As I understand the outer product of 2 kets gives the compound state for 2 qubits in the tensor product of the 2 Hilbert spaces (or does it?). For example, let $|u\rangle_1=a|0\rangle_1+b|1\rangle_1$ and $|v\rangle_2=c|0\rangle_2+d|1\rangle_2$ then $$|u\rangle_1|v\rangle_2=ac|0\rangle_1|0\rangle_2+ad|0\rangle_1|1\rangle_2+bc|1\rangle_1|0\rangle_2+bd|1\rangle_1|1\rangle_2$$ $$=ac|00\rangle_{12}+ad|01\rangle_{12}+bc|10\rangle_{12}+bd|11\rangle_{12}$$ But from the definition $|0\rangle_1|0\rangle_2$ is supposed to be a $2 \times 2$ tensor similar to the Kroneker product $|0\rangle_1|0\rangle_2^T$. Then how do I get from it to $|00\rangle_{12}$, which is a $4 \times 1$ ket? Is this just a bra-ket notational trick, or how exactly does it work?
This question is from me trying to understand the Wikipedia page on the Deutsch-Jozsa algorithm. I feel like I have a major confusion here. Is $|0\rangle|0\rangle$, or more general $|x\rangle|0\rangle$, something else than the outer product?

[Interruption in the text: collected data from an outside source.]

Lemma complete_stale_inv G A l le ts : forall s,
  inv G A s -> leases s !! l = Some le -> (forall t, t ∈ targets le -> t ∈ ts \/ not_owned s l t) ->
  let s' := fst (complete_stale s l ts) in
  inv G A s' /\ leases s' = leases s /\ forall t, t ∈ targets le -> not_owned s' l t.
Proof.
  induction ts as [|t ts IH]; intros s Hinv Hl Hno; cbn [complete_stale].
  - split_and!; try done. intros t Ht. destruct (Hno t Ht) as [Hin|]; [by apply not_elem_of_nil in Hin|done].
  - set (s1 := match entry_at s t with Some _ => _ | None => _ end).
    assert (H1 : inv G A (fst s1) /\ leases (fst s1) = leases s /\ not_owned (fst s1) l t /\
      forall u, not_owned s l u -> not_owned (fst s1) l u).
    { subst s1. unfold entry_at. destruct (entries s !! t) as [p|] eqn:Ht; cbn.
      2:{ split_and!; try done. intros p e Hp. congruence. }
      destruct (heap s !! p) as [e|] eqn:Hp; cbn.
      2:{ split_and!; try done. intros q e Hq ?. congruence. }
      case_bool_decide as Ho.
      - cbn. split_and!; try done.
        + apply (inv_insert G A s t (release e)); try done; [by eapply inv_gen|].
          rewrite map_size_insert_Some by eauto. apply Hinv.
        + intros q e'. cbn. rewrite lookup_insert_eq. intros [= <-]. rewrite lookup_insert_eq. by intros [= <-].
        + intros u Hu q e'. cbn. rewrite lookup_insert_Some. intros [[<- <-]|[? Hq]].
          * rewrite lookup_insert_eq. by intros [= <-].
          * rewrite lookup_insert_ne; [by apply Hu|]. intros <-.
            pose proof (inv_heap _ _ _ Hinv _ (inv_alloc _ _ _ Hinv _ _ Hq)). lia.
      - split_and!; try done. intros q e'. cbn. intros Hq He'. assert (q = p) as -> by congruence.
        assert (e' = e) as -> by congruence. done. }
    destruct s1 as [s1 trs1]. destruct H1 as (Hinv1 & Hl1 & Hno1 & Hkeep). cbn in *.
    specialize (IH s1 Hinv1). rewrite Hl1 in IH. specialize (IH Hl).
    destruct (complete_stale s1 l ts) as [s2 trs2]. cbn in *. apply IH.
    intros u Hu. destruct (Hno u Hu) as [[->|]%elem_of_cons|]; [right| by left|right]; eauto.
Qed.

(** [complete] ends the lease: afterwards nothing is owned by it. *)
Lemma complete_inv (A : gset nat) s l :
  inv (fun l' _ => l' ∈ A) A s -> l ∈ A -> is_Some (leases s !! l) ->
  inv (fun l' _ => l' ∈ A ∖ {[l]}) (A ∖ {[l]}) (fst (fst (complete handled err ctxErr now jitter s l))).
Proof.
  intros Hinv HlA [le Hl]. unfold complete. rewrite Hl.
  destruct (Z.eqb_spec (lease_epoch le) (epoch s)) as [Hep|Hep]; cbn.
  - destruct (forallb (current_generation s) (targets le)) eqn:Hgen; cbn.
    + destruct (prune_fields s now) as (Fe & Fg & _ & Fl & _).
      destruct (inv_lease _ _ _ Hinv _ _ Hl) as (_ & Hlen & _).
      destruct (complete_targets_inv (fun l' _ => l' ∈ A) A l le (targets le) (lease_entries le) (prune s now) 0)
        as (G' & HG' & Hrest); rewrite ?Fe, ?Fg, ?Fl; try done.
      * by apply inv_prune.
      * by left.
      * intros t Ht. apply forallb_forall with (x := t) in Hgen; [|by apply list_elem_of_In].
        unfold current_generation in Hgen. by apply bool_decide_eq_true in Hgen.
      * intros t Ht. by apply not_elem_of_nil in Ht.
      * destruct (complete_targets _ _ _ _ _ _ _ _) as [s' trs]. cbn in *. destruct Hrest as (Hinv' & Hl' & Hno).
        rewrite Fl in Hl'. eapply inv_drop_owner; [|by rewrite Hl'|done].
        eapply inv_weaken; [exact Hinv'| |done]. intros l' t [? Hne]%elem_of_difference.
        apply HG'; [set_solver|done].
    + eapply inv_drop_owner; [|done|].
      * eapply inv_weaken; [exact Hinv| |done]. intros l' t. set_solver.
      * intros t Ht p e Hp. exfalso. apply not_true_iff_false in Hgen. apply Hgen, forallb_forall.
        intros u Hu%list_elem_of_In. unfold current_generation. apply bool_decide_eq_true.
        destruct (inv_lease _ _ _ Hinv _ _ Hl) as (_ & _ & Hsame). destruct (Hsame u t Hu Ht) as [-> ->].
        by eapply inv_gen.
  - destruct (complete_stale_inv (fun l' _ => l' ∈ A) A l le (targets le) s Hinv Hl) as (Hinv' & Hl' & Hno); [by left|].
    destruct (complete_stale s l (targets le)) as [s' trs]. cbn in *.
    eapply inv_drop_owner; [|by rewrite Hl'|done]. eapply inv_weaken; [exact Hinv'| |done]. intros l' t. set_solver.
Qed.
End completion.

(** ** Publication keeps the invariant *)

Section publication.
Context {Range : MapRange availabilityTarget nat}.
Context (gens : gmap string Z) (valid : option (string -> string -> bool)).

(** While the loop runs: the targets of [rest] are still to be visited, the
    others were deleted or point to a fresh copy of the entry they had. *)
Record publishing (s s' : availabilityState) (rest : list availabilityTarget) : Prop := {
  pub_same : s' = s <| entries := entries s' |> <| heap := heap s' |> <| next_entry := next_entry s' |>;
  pub_next : (next_entry s <= next_entry s')%nat;
  pub_heap : forall q, (q < next_entry s)%nat -> heap s' !! q = heap s !! q;
  pub_bound : forall q, is_Some (heap s' !! q) -> (q < next_entry s')%nat;
  pub_dom : dom (entries s') ⊆ dom (entries s);
  pub_rest : forall t, t ∈ rest -> entries s' !! t = entries s !! t;
  pub_done : forall t q, t ∉ rest -> entries s' !! t = Some q ->
    kept gens valid t = true /\ (next_entry s <= q)%nat /\ is_Some (heap s' !! q) /\
    exists p, entries s !! t = Some p /\ heap s' !! q = heap s !! p;
  pub_inj : forall t u q, t ∉ rest -> u ∉ rest -> entries s' !! t = Some q -> entries s' !! u = Some q -> t = u;
}.

Lemma publishing_step s s' t p rest :
  publishing s s' (t :: rest) -> t ∉ rest -> entries s !! t = Some p -> is_Some (heap s !! p) ->
  (forall q, is_Some (heap s !! q) -> (q < next_entry s)%nat) ->
  publishing s (activate_step gens valid s' (t, p)) rest.
Proof.
  intros H Ht Hp [e He] Hbound. destruct H. cbn.
  assert (Hout : forall u, u ∉ rest -> u <> t -> u ∉ t :: rest).
  { intros u Hu Hne [?|?]%elem_of_cons; congruence. }
  assert (Hpl : (p < next_entry s)%nat) by (apply Hbound; eauto).
  destruct (kept gens valid t) eqn:Hk.
  - rewrite (pub_heap0 p Hpl), He. cbn.
    assert (Hlt : forall u q, u ∉ rest -> u <> t -> entries s' !! u = Some q -> (q < next_entry s')%nat).
    { intros u q Hu Hne Hq. destruct (pub_done0 u q (Hout u Hu Hne) Hq) as (_ & _ & Hs & _). eauto. }
    split; cbn.
    + by rewrite pub_same0.
    + lia.
    + intros q Hq. rewrite lookup_insert_ne by lia. eauto.
    + intros q. rewrite lookup_insert_is_Some. intros [<-|[_ Hs]]; [lia|]. pose proof (pub_bound0 _ Hs). lia.
    + rewrite dom_insert. apply union_subseteq. split; [|done]. intros u ->%elem_of_singleton. by eapply elem_of_dom_2.
    + intros u Hu. rewrite lookup_insert_ne by congruence. apply pub_rest0. by right.
    + intros u q Hu. rewrite lookup_insert_Some. intros [[<- <-]|[Hne Hq]].
      * rewrite lookup_insert_eq. split_and!; [done|lia|eauto|]. exists p. by rewrite He.
      * assert (q < next_entry s')%nat by (eapply (Hlt u); congruence).
        rewrite lookup_insert_ne by lia. apply pub_done0; [by apply Hout; congruence|done].
    + intros u v q Hu Hv. rewrite !lookup_insert_Some. intros [[<- <-]|[Hne Hq]] [[<- Hq']|[Hne' Hq']]; try done.
      * assert (next_entry s' < next_entry s')%nat by (eapply (Hlt v); congruence). lia.
      * subst q. assert (next_entry s' < next_entry s')%nat by (eapply (Hlt u); congruence). lia.
      * eapply pub_inj0; try done; apply Hout; congruence.
  - split; cbn; try done.
    + by rewrite pub_same0.
    + rewrite dom_delete. set_solver.
    + intros u Hu. rewrite lookup_delete_ne by congruence. apply pub_rest0. by right.
    + intros u q Hu [Hne Hq]%lookup_delete_Some. apply pub_done0; [apply Hout; congruence|done].
    + intros u v q Hu Hv [Hne Hq]%lookup_delete_Some [Hne' Hq']%lookup_delete_Some.
      eapply pub_inj0; try done; apply Hout; congruence.
Qed.
(** A failure observed by a long request on a target that has been healthy
    for a day is lost: the completion's own sweep deletes the entry the request
    holds, nothing is recorded, and the target stays available. *)
Example swept_failure_is_lost :
  let '(s', trs, _) := complete false (Some (ECall outage)) false (124 * Hour) no_jitter (st long_request) 1 in
  entry_at (st long_request) demo_target <> None /\ entry_at s' demo_target = None /\ trs = [] /\
  snd (available s' 0 "p" "m" 1 (124 * Hour)) = true.
Proof. vm_compute. repeat split. discriminate. Qed.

The confusion is probably caused by the use of $\otimes$ for both the tensor product and the outer product. Let: $$|x\rangle =\begin{bmatrix} x_1\\x_2\end{bmatrix},\ \ \ |y\rangle =\begin{bmatrix} y_1\\y_2\end{bmatrix}$$ Then $|x\rangle|y\rangle$ is the following tensor product: $$|x\rangle|y\rangle = \begin{bmatrix} x_1\\x_2\end{bmatrix}\otimes\begin{bmatrix} y_1\\y_2\end{bmatrix}$$ which is a $4\times 1$ vector. This is why $|0\rangle|0\rangle=|00\rangle$ etc. So the tensor product of the 2 Hilbert spaces gives you the Hilbert space for the combined qubits state. On the other hand, the outer product is: $$|x\rangle| \langle y| = \begin{bmatrix} x_1\\x_2\end{bmatrix}\otimes\begin{bmatrix} y_1^* \ y_2^*\end{bmatrix}$$ which is a $2\times 2$ matrix. This will give you a linear operator in the Hilbert space of 1 qubit.